¹Department of Chemistry Faculty of Science, Pharmacy and Health, Universitas Mathla’ul Anwar, Jalan Raya Labuan-Pandeglang KM 23, Pandeglang Banten 42273, Indonesia

²Department of Pharmacy Faculty of Science, Pharmacy and Health, Universitas Mathla’ul Anwar, Jalan Raya Labuan-Pandeglang KM 23, Pandeglang Banten 42273, Indonesia

³Department of Pharmacy, Sekolah Tinggi Ilmu Kesehatan Salsabila, Jalan Raya Serang-Pandeglang KM 06 No. 33 Serang Banten 42211, Indonesia

⁴Department of Chemistry Faculty of Science and Technology, Universitas Islam Negeri (UIN) Syarif Hidayatullah Jakarta, Jalan Ir. H. Juanda No. 95, South Tangerang Banten 15412, Indonesia

⁵Department of Chemistry Faculty of Mathematic and Natural Sciences Universitas Lampung, Bandar Lampung, Lampung 35141, Indonesia

Corresponding Author E-mail: tarso.rudiana@gmail.com

DOI : https://dx.doi.org/10.13005/bpj/2293

Abstract

Gandaria (Bouea macrophylla Griff) is a typical Asian plant that is commonly found in In-donesia with various secondary metabolite compounds such as phenolic, flavonoid and ter-penoid. The purpose of this study was to isolate secondary metabolites from the stem extract of B. macrophylla and determine their activity against cancer cells MCF-7, A549, MDA-MB 231 and HCC-1954. The isolation of the compounds was conducted using various chromatographic techniques, the determination of the chemical structure of the isolates was performed using physicochemical methods including mass spectrometer and nuclear magnetic resonance, the determination of anticancer activity was carried out using 3-(4,5-dimethylthiazol-2-yl)-5-(3-carboxymethoxyphenyl)-2-(4-sulfophenyl)-2H-tetrazolium (MTS) i.e. MCF-7 and A549 cell lines; and dimetiltiazol-2-il) -2,5-diphenyltetrazolium bromide (MTT) for MDA-MB 231 and HCC-1954 cell lines. Four compounds namely stigmasterol (1), fustin (2), garbanzol (3) and methyl galat (4) were successfully isolated from the stem extract of B. macrophylla, which was obtained from Serang Regency, Indonesia. These compounds were then tested their anticancer activity against the cancer cells of Michigan Cancer Foundation-7 (MCF-7),   human alveolar epithelial cells (A549), human breast cancer cell line-1954 (HCC-1954) and M.D. Anderson-Metastatic Breast-231 (MDA-MB-231). The results of anticancer test indicated that based on the IC₅₀ values for all compounds tested, the compounds 2 and 4 were more active on HCC-1954 cell with IC₅₀ values of 134.35 ± 44.62 and 153.69 ± 12.54 µg/mL, respectively, while the compound 3 was found to be the most active against MDA-MB-231 cell line with IC₅₀ value of 233.41 ± 91.57 µg/mL

Keywords

Anticancer, B. Macrophylla, Cytotoxicity, Phytoconstituents

Introduction

The B. macrophylla (Anacardiaceae) is a high fruit-producing plant rich in antioxidant compounds. It is common in Indonesia, especially on the islands of Sumatra, Java, Kalimantan and Maluku.^{1, 2} The methanol extract of B. macrophylla fruit has antioxidant activity with an IC₅₀ value of 16.29 mg/mL.² The methanol extract and the fruit skin as well as the fruits of B. macrophylla has been reported to be active as antioxidant.^3-7 The fruit of B. macrophylla contains compounds of flavonoid class with an antioxidant activity value of IC₅₀ 2.43 μg/mL, using in vitro 2,2-Diphenyl-1-Picrylhydrazyl (DPPH) radical scavenging activity method.^{1, 7} The antioxidant activity has an important correlation with anticancer activity.
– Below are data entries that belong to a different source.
(* ===== verification/I2c.v ===== *)
(** * I2c: the I2C master of [i2c.c]

    One instance, chosen by the configured pins.  The data transfers are the
    SDK's blocking calls; what the driver adds is the choice of the instance,
    the checks on the pins, and the repeated start that joins two writes. *)

From S2P Require Import Prelude Events Machine RefEnv Pins.

(** ** Definitions *)

(** [i2c_inst_t *] is the number of the instance. *)
Definition i2c0 : Z := 0.
Definition i2c1 : Z := 1.

Definition i2c_inst : var (option Z) := {|
  rd s := f_i2c_inst (m_i2c s);
  wr v := upd_i2c (fun x => {| f_i2c_inst := v |}) |}.

Definition I2C_INST (pin : Z) : Z := if z2b (Z.land (Z.shiftr pin 1) 1) then i2c1 else i2c0.

(** Signed multiplication: overflow is undefined. *)
Definition c_mul (a b : Z) : M Z :=
  if (-2147483648 <=? a * b) && (a * b <? 2147483648) then ret (a * b) else halt UB.

Section Operations.
Context {E : Env}.

Definition i2c_init_ : M Z :=
  let! inst := get i2c_inst in
  match inst with
  | Some _ => ret 0
  | None =>
    let! sda := sdkv (dcfg_get_pin "i2c.pinSDA") in
    let! scl := sdkv (dcfg_get_pin "i2c.pinSCL") in
    let sda := u8 sda in
    let scl := u8 scl in
    if (sda =? 0xff) || (scl =? 0xff) then ret (-1)
    else if negb (I2C_INST sda =? I2C_INST scl) then
      (sdk (DMESG "i2c: inst(SDA)!=inst(SCL)" []) ;; ret (-2))
    else if z2b (Z.land sda 1) || negb (z2b (Z.land scl 1)) then
      (sdk (DMESG "i2c: sda/scl invalid" []) ;; ret (-3))
    else
      (i2c_inst <~ Some (I2C_INST sda) ;;
       let! khz := sdkv (dcfg_get_i32 "i2c.kHz" 100) in
       let! hz := c_mul (i32 khz) 1000 in
       sdk (i2c_init (I2C_INST sda) (u32 hz)) ;;
       sdk (gpio_set_function sda GPIO_FUNC_I2C) ;;
       sdk (gpio_set_function scl GPIO_FUNC_I2C) ;;
       sdk (gpio_pull_up sda) ;;
       sdk (gpio_pull_up scl) ;;
       ret 0)
  end.

Definition i2c_read_ex (device_address : Z) (dst : addr) (len : Z) : M Z :=
  let! inst := get i2c_inst in
  match inst with
  | None => ret (-1)
  | Some inst =>
    let! r := sdkv (i2c_read_blocking inst device_address dst len false) in
    let r := i32 r in
    ret (if r <? 0 then r else 0)
  end.

Definition i2c_write_ex2 (device_address : Z) (src : addr) (len : Z) (src2 : addr) (len2 : Z)
    (repeated : bool) : M Z :=
  let! inst := get i2c_inst in
  match inst with
  | None => ret (-1)
  | Some inst =>
    let! r := sdkv (i2c_write_blocking inst device_address src len (repeated || (0 <? len2))) in
    let r := i32 r in
    if r <? 0 then ret r
    else
      let! r :=
        (if 0 <? len2 then
           let! r := sdkv (i2c_write_blocking inst device_address src2 len2 repeated) in
           ret (i32 r)
         else ret r) in
      ret (if r <? 0 then r else 0)
  end.
End Operations.

(** *** The specification: which bus transactions a call makes *)

(** A call and its result, as the driver sees it. *)
Definition answered {E : Env} (c : call) (s : machine) : Z * machine :=
  (i32 (ret_of (tr s) c), emit (E_ret c (ret_of (tr s) c)) s).

(** A pin pair the hardware can use: both on one instance, SDA even, SCL odd. *)
Definition i2c_pins_ok (sda scl : Z) : Prop :=
  I2C_INST sda = I2C_INST scl /\ Z.testbit sda 0 = false /\ Z.testbit scl 0 = true.

(** ** Properties *)

(** [i2c_init_] on every branch.  A second call does nothing; a missing pin
    is -1, pins of two instances -2, pins in the wrong places -3, and none of
    these selects an instance; otherwise the common instance is selected and
    initialised at the configured rate, and both pins get the I2C function and
    a pull-up.  Success means the pin pair is usable. *)
Theorem i2c_init_cases {E : Env} s sda scl khz :
  (forall t, ret_of t (dcfg_get_pin "i2c.pinSDA") = sda) ->
  (forall t, ret_of t (dcfg_get_pin "i2c.pinSCL") = scl) ->
  (forall t, ret_of t (dcfg_get_i32 "i2c.kHz" 100) = khz) ->
  0 <= sda < 256 -> 0 <= scl < 256 -> -2147483 <= khz <= 2147483 ->
  (forall i, rd i2c_inst s = Some i -> i2c_init_ s = Ret 0 s) /\
  (rd i2c_inst s = None -> exists r s', i2c_init_ s = Ret r s' /\
     (r = -1 /\ (sda = 255 \/ scl = 255) /\ rd i2c_inst s' = None \/
      r = -2 /\ I2C_INST sda <> I2C_INST scl /\ rd i2c_inst s' = None \/
      r = -3 /\ I2C_INST sda = I2C_INST scl /\ ~ i2c_pins_ok sda scl /\ rd i2c_inst s' = None \/
      r = 0 /\ i2c_pins_ok sda scl /\ rd i2c_inst s' = Some (I2C_INST sda) /\
      exists es, tr s' =
        E_call (gpio_pull_up scl) :: E_call (gpio_pull_up sda)
        :: E_call (gpio_set_function scl GPIO_FUNC_I2C) :: E_call (gpio_set_function sda GPIO_FUNC_I2C)
        :: E_call (i2c_init (I2C_INST sda) (u32 (khz * 1000))) :: es ++ tr s)).
Proof.
  intros Hsda Hscl Hkhz H1 H2 H3. split; [intros i Hi; unfold i2c_init_; mexec; by rewrite Hi |].
  intros Hi. unfold i2c_init_, c_mul. mexec. rewrite Hi, Hsda, Hscl, !u8_id by lia.
  change 1 with (bit 0). rewrite !land_bit by lia. unfold i2c_pins_ok.
  destruct (Z.eqb_spec sda 255); [eexists _, _; split; [reflexivity | vsimp; auto] |].
  destruct (Z.eqb_spec scl 255); [eexists _, _; split; [reflexivity | vsimp; auto] |]. cbn [orb].
  destruct (Z.eqb_spec (I2C_INST sda) (I2C_INST scl)) as [He | He]; cbn [negb];
    [| eexists _, _; split; [reflexivity | vsimp; auto]].
  destruct (Z.testbit sda 0), (Z.testbit scl 0); cbn [orb negb];
    try (eexists _, _; split; [reflexivity | vsimp; right; right; left; split_and!; try done; by intros (? & ? & ?)]).
  rewrite Hkhz, i32_id by lia.
  rewrite (proj2 (Z.leb_le _ (khz * 1000))), (proj2 (Z.ltb_lt (khz * 1000) _)) by lia. cbn [andb].
  eexists _, _. split; [reflexivity |]. vsimp. right. right. right. split_and!; try done.
  by eexists [_; _; _].
Qed.

(** SDA on pin 4, SCL on pin 5, the default rate. *)
Definition i2c_demo_env : Env :=
  ref_env 0 (fun _ _ => None)
    (fun _ c => match c with
                | dcfg_get_pin k => if String.eqb k "i2c.pinSDA" then 4 else 5
                | dcfg_get_i32 _ d => d
                | _ => 0 end) (fun _ _ => []).

Lemma i2c_init_cases_witness :
  (forall i, rd i2c_inst machine_init = Some i -> @i2c_init_ i2c_demo_env machine_init = Ret 0 machine_init) /\
  (rd i2c_inst machine_init = None -> exists r s', @i2c_init_ i2c_demo_env machine_init = Ret r s' /\
     (r = -1 /\ (4 = 255 \/ 5 = 255) /\ rd i2c_inst s' = None \/
      r = -2 /\ I2C_INST 4 <> I2C_INST 5 /\ rd i2c_inst s' = None \/
      r = -3 /\ I2C_INST 4 = I2C_INST 5 /\ ~ i2c_pins_ok 4 5 /\ rd i2c_inst s' = None \/
      r = 0 /\ i2c_pins_ok 4 5 /\ rd i2c_inst s' = Some (I2C_INST 4) /\
      exists es, tr s' =
        E_call (gpio_pull_up 5) :: E_call (gpio_pull_up 4)
        :: E_call (gpio_set_function 5 GPIO_FUNC_I2C) :: E_call (gpio_set_function 4 GPIO_FUNC_I2C)
        :: E_call (i2c_init (I2C_INST 4) (u32 (100 * 1000))) :: es ++ tr machine_init)).
Proof.
  apply (@i2c_init_cases i2c_demo_env machine_init 4 5 100); try reflexivity; lia.
Defined.

(** A write of two buffers is one bus transaction: the first part keeps the
    bus when a second part follows, the second part is sent exactly when it is
    not empty and the first one succeeded, and the bus is released at the end
    unless the caller asked to keep it.  The result is 0 or the first error. *)
Theorem i2c_write_ex2_joins {E : Env} dev src len src2 len2 repeated inst s :
  rd i2c_inst s = Some inst ->
  let '(r1, s1) := answered (i2c_write_blocking inst dev src len (repeated || (0 <? len2))) s in
  let '(r2, s2) := answered (i2c_write_blocking inst dev src2 len2 repeated) s1 in
  i2c_write_ex2 dev src len src2 len2 repeated s =
    if r1 <? 0 then Ret r1 s1
    else if 0 <? len2 then Ret (Z.min r2 0) s2 else Ret 0 s1.
Proof.
  intros Hi. unfold answered, i2c_write_ex2. mexec. rewrite Hi.
  set (r1 := i32 _). destruct (Z.ltb_spec r1 0) as [H1 | H1]; [done |].
  destruct (0 <? len2).
  - set (r2 := i32 _). destruct (Z.ltb_spec r2 0); [by rewrite Z.min_l by lia | by rewrite Z.min_r by lia].
  - by rewrite (proj2 (Z.ltb_ge r1 0)).
Qed.

Lemma i2c_write_ex2_joins_witness :
  let s := wr i2c_inst (Some 0) machine_init in
  let '(r1, s1) := @answered env0 (i2c_write_blocking 0 60 (mem 0) 2 (false || (0 <? 3))) s in
  let '(r2, s2) := @answered env0 (i2c_write_blocking 0 60 (mem 8) 3 false) s1 in
  @i2c_write_ex2 env0 60 (mem 0) 2 (mem 8) 3 false s =
    if r1 <? 0 then Ret r1 s1
    else if 0 <? 3 then Ret (Z.min r2 0) s2 else Ret 0 s1.
Proof.
  apply (@i2c_write_ex2_joins env0 60 (mem 0) 2 (mem 8) 3 false 0). reflexivity.
Defined.
(* ===== verification/Alloc.v ===== *)
(** * Alloc: the heap entry points of [platform.c]

    [jd_alloc] returns zeroed memory; the heap itself is the C library's. *)

From S2P Require Import Prelude Events Machine.

(** ** Definitions *)

Section Operations.
Context {E : Env}.

Definition jd_alloc_stack_check : M unit := ret tt.
Definition jd_alloc_init : M unit := ret tt.
Definition jd_alloc (size : Z) : M Z := sdkv (calloc size 1).
Definition jd_free (ptr : addr) : M unit := sdk (free ptr).
Definition jd_alloc_emergency_area (size : Z) : M Z := sdkv (calloc size 1).
End Operations.

(** A pointer held in a variable, as an address. *)
Definition ptr_addr (p : option Z) : addr := match p with Some a => mem a | None => NULL end.

(** An address returned by a call; 0 is NULL. *)
Definition as_ptr (v : Z) : option Z := if v =? 0 then None else Some v.
(* ===== verification/Wifi.v ===== *)
(** * Wifi: the wireless link of [wifi_impl.c] and [cyw43_fixes.c]

    A table of access points that the driver fills one report at a time, the
    link status turned into "got address" and "lost address" notices, and the
    LED of the Pico W, which hangs off the radio chip.  The CYW43 driver and
    lwIP are polled; while polled they call [scan_result] and the callbacks of
    [LwipSock], so a poll is a call that may re-enter the firmware. *)

From S2P Require Import Prelude Events Machine RefEnv Alloc.

(** ** Definitions *)

(** The driver's link states, interfaces, authentication words and LED pin. *)
Definition CYW43_LINK_DOWN : Z := 0.
Definition CYW43_LINK_JOIN : Z := 1.
Definition CYW43_LINK_NOIP : Z := 2.
Definition CYW43_LINK_UP : Z := 3.
Definition CYW43_LINK_FAIL : Z := -1.
Definition CYW43_LINK_NONET : Z := -2.
Definition CYW43_LINK_BADAUTH : Z := -3.
Definition CYW43_ITF_STA : Z := 0.
Definition CYW43_AUTH_OPEN : Z := 0.
Definition CYW43_AUTH_WPA2_AES_PSK : Z := 0x00400004.
Definition CYW43_WL_GPIO_LED_PIN : Z := 0.
Definition JD_WIFI_APFLAGS_HAS_PASSWORD : Z := 1.
(* ===== verification/Platform.v ===== *)
(** * Platform: start-up, random numbers, the LED and the panic handler of [platform.c]

    The interrupt lock and the heap entry points of the same file are in [Irq]
    and [Alloc].  Randomness comes one bit at a time from the ring oscillator;
    the LED is a pin of the chip or, on a Pico W, one of the radio's. *)

From S2P Require Import Prelude Events Machine Frame RefEnv Irq Dma Pins Tim Uart Adc Usb Wifi.

(** ** Definitions *)

(** CMSIS: the exception number in ICSR. *)
Definition SCB_ICSR_VECTACTIVE_Msk : Z := 0x1ff.

Definition device_id_ : var Z := {|
  rd s := f_device_id (m_platform s);
  wr v := upd_platform (fun x => {| f_device_id := v; f_irq_disabled := f_irq_disabled x; f_cpu_mhz := f_cpu_mhz x;
      f_is_pico_w := f_is_pico_w x; f_use_pico_led := f_use_pico_led x |}) |}.
Definition cpu_mhz : var Z := {|
  rd s := f_cpu_mhz (m_platform s);
  wr v := upd_platform (fun x => {| f_device_id := f_device_id x; f_irq_disabled := f_irq_disabled x; f_cpu_mhz := v;
      f_is_pico_w := f_is_pico_w x; f_use_pico_led := f_use_pico_led x |}) |}.
Definition is_pico_w : var bool := {|
  rd s := f_is_pico_w (m_platform s);
  wr v := upd_platform (fun x => {| f_device_id := f_device_id x; f_irq_disabled := f_irq_disabled x;
      f_cpu_mhz := f_cpu_mhz x; f_is_pico_w := v; f_use_pico_led := f_use_pico_led x |}) |}.
Definition use_pico_led : var Z := {|
  rd s := f_use_pico_led (m_platform s);
  wr v := upd_platform (fun x => {| f_device_id := f_device_id x; f_irq_disabled := f_irq_disabled x;
      f_cpu_mhz := f_cpu_mhz x; f_is_pico_w := f_is_pico_w x; f_use_pico_led := v |}) |}.

(** The bytes of a little-endian word, and the word of some bytes. *)
Fixpoint le_bytes (n : nat) (v : Z) : list Z :=
  match n with O => [] | S n => u8 v :: le_bytes n (v / 256) end.
Fixpoint le_word (bs : list Z) : Z :=
  match bs with [] => 0 | b :: bs => b + 256 * le_word bs end.

Section Operations.
(** [JD_WIFI] is set by the build for boards with a radio. *)
Context {E : Env} (JD_WIFI : bool).

(** *** Random numbers *)

(** [buf[i]]: [j] more bits are shifted into [b]. *)
Fixpoint random_byte (j : nat) (b : Z) : M Z :=
  match j with
  | O => ret b
  | S j =>
    let b := u8 (Z.shiftl b 1) in
    let! r := load ROSC_RANDOMBIT in
    random_byte j (if z2b r then Z.lor b 1 else b)
  end.

Fixpoint random_bytes (n : nat) : M (list Z) :=
  match n with
  | O => ret []
  | S n =>
    let! b := random_byte 8 0 in
    let! bs := random_bytes n in
    ret (b :: bs)
  end.

Definition hw_random : M Z :=
  let! buf := random_bytes 16 in
  let! h := sdkv (jd_hash_fnv1a buf) in
  ret (u32 h).

(** One round of the loop of [jd_crypto_get_random], at index [i]. *)
Definition crypto_round (size : Z) (st : Z * list Z) : M (Z * list Z + list Z) :=
  let '(i, buf) := st in
  if i <? size then
    let! v := hw_random in
    let n := if u32 (size - i) <? 4 then u32 (size - i) else 4 in
    let! buf := write_at buf (Z.to_nat i) (take (Z.to_nat n) (le_bytes 4 v)) in
    ret (inl (u32 (i + 4), buf))
  else ret (inr buf).

(** [buf] is the caller's memory; the result is its contents afterwards. *)
Definition jd_crypto_get_random (buf : list Z) (size : Z) : M (list Z) :=
  loop (S (Z.to_nat size)) (crypto_round size) (0, buf).

(** *** The board and its LED *)

Definition pico_w_init : M unit :=
  pin_setup_analog_input 29 ;;
  let! v := adc_read_pin 29 in
  (if v <? 3264 then is_pico_w <~ true
   else
     (pin_set 25 0 ;;
      pin_setup_output 25 ;;
      let! v := adc_read_pin 29 in
      (if v <? 3264 then is_pico_w <~ true else is_pico_w <~ false) ;;
      pin_setup_analog_input 25)) ;;
  let! w := get is_pico_w in
  sdk (DMESG (if w : bool then "board is: Pico W" else "board is: Pico") []).

Definition jd_wifi_available : M bool := get is_pico_w.

Definition jd_rgbext_init (type pin : Z) : M unit :=
  when type =? 100 do
    (use_pico_led <~ u8 pin ;;
     let! w := get is_pico_w in
     when negb w do
       (let! led := get use_pico_led in
        pin_setup_output led)).

Definition jd_rgbext_set (r g b : Z) : M unit :=
  let! led := get use_pico_led in
  if led =? 0 then ret tt
  else
    let! w := get is_pico_w in
    if w : bool then when JD_WIFI do pico_w_set_led r g b
    else pin_set led (bool_to_bit ((0 <? r) || (0 <? g) || (0 <? b))).

(** *** Start-up *)

(** The [DMESG] of the code formats the random word; [memcpy] of the eight bytes
    of the board id into a [uint64_t]. *)
Definition platform_init : M unit :=
  sdk (DMESG "start!" []) ;;
  let! led := sdkv (dcfg_get_i32 "led.type" 0) in
  (when led =? 100 do pico_w_init) ;;
  let! r := hw_random in
  sdk (DMESG "rand %x" [r]) ;;
  sdk (jd_seed_random r) ;;
  let! id := sdkb pico_get_unique_board_id in
  JD_ASSERT (8 =? 8) ;;
  let! id := read_at id 8 in
  device_id_ <~ le_word id ;;
  let! hz := sdkv (clock_get_hz clk_sys) in
  cpu_mhz <~ u8 (u32 hz / 1000000) ;;
  tim_init ;;
  uart_init_ ;;
  usb_init.

Definition hw_device_id : M Z := get device_id_.

(** *** The end *)

(** The reset does not return. *)
Definition target_reset : M unit := sdk NVIC_SystemReset ;; halt Reset.

(** The LED of a build: the red pin of an RGB LED ([PIN_LED_R]), one LED between two
    pins ([PIN_LED], [PIN_LED_GND]), or none, as for the boards of the
    repository. *)
Inductive panic_led := led_none | led_rgb (pin_r : Z) | led_pair (pin gnd : Z).
Definition led_panic_blink (led : panic_led) : M unit :=
  match led with
  | led_rgb pin_r =>
    pin_setup_output pin_r ;;
    pin_set pin_r 0 ;;
    target_wait_us 70000 ;;
    pin_set pin_r 1 ;;
    target_wait_us 70000
  | led_pair pin gnd =>
    pin_setup_output pin ;;
    pin_setup_output gnd ;;
    pin_set gnd 0 ;;
    pin_set pin 1 ;;
    target_wait_us 70000 ;;
    pin_set pin 0 ;;
    target_wait_us 70000
  | led_none => target_wait_us 140000
  end.

(** Without [JD_INFINITE_PANIC]. *)
Definition hw_panic (led : panic_led) : M unit :=
  sdk (DMESG "HW PANIC!" []) ;;
  target_disable_irq ;;
  for_ 60 0 (fun _ => led_panic_blink led) ;;
  target_reset.

Definition reboot_to_uf2 : M unit := sdk (reset_usb_boot 0 0) ;; halt Reset.

Definition target_in_irq : M Z :=
  let! v := load SCB_ICSR in
  ret (bool_to_bit (z2b (Z.land v SCB_ICSR_VECTACTIVE_Msk))).

Definition __libc_init_array : M unit := ret tt.
End Operations.

(** ** Lemmas *)

(** *** Random bits *)

(** The bits of a byte, most significant first. *)
Definition byte_bits (b : Z) : list bool := map (fun i => Z.testbit b i) [7; 6; 5; 4; 3; 2; 1; 0].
Kulsum et al. (2018) reported that the activity of antioxidants is proportionally correlated with anticancer activity in the test of amla and ginger extract with a probability value under 0.05.⁸ Their results indicated that compounds in the extract with an excellent antioxidant activity also have good anticancer activity. Gandaria has been reported to show a good antioxidant activity; thus it makes gandaria has possibility to show a  good anticancer activity, too.

Andina and Musfirah reported that the ethanol extract of B. macrophylla leaves has strong antioxidant activity with an IC₅₀ value of 55.83 μg/mL.⁹ They also demonstrated that the antioxidant activity of the ethanol extract of the stem bark of B. macrophylla with an IC₅₀  value of 20.03 mg/mL is greater than that of the leaf ethanol extract with an IC50 value of 55.83 mg/mL.9 According to Rudiana et al. (2018)10 the ethyl acetate extract from gandaria stems (B. macrophylla) has the best antioxidant activity compared to n-hexane and methanol extracts  with an IC₅₀ value of 4.89 µg/mL.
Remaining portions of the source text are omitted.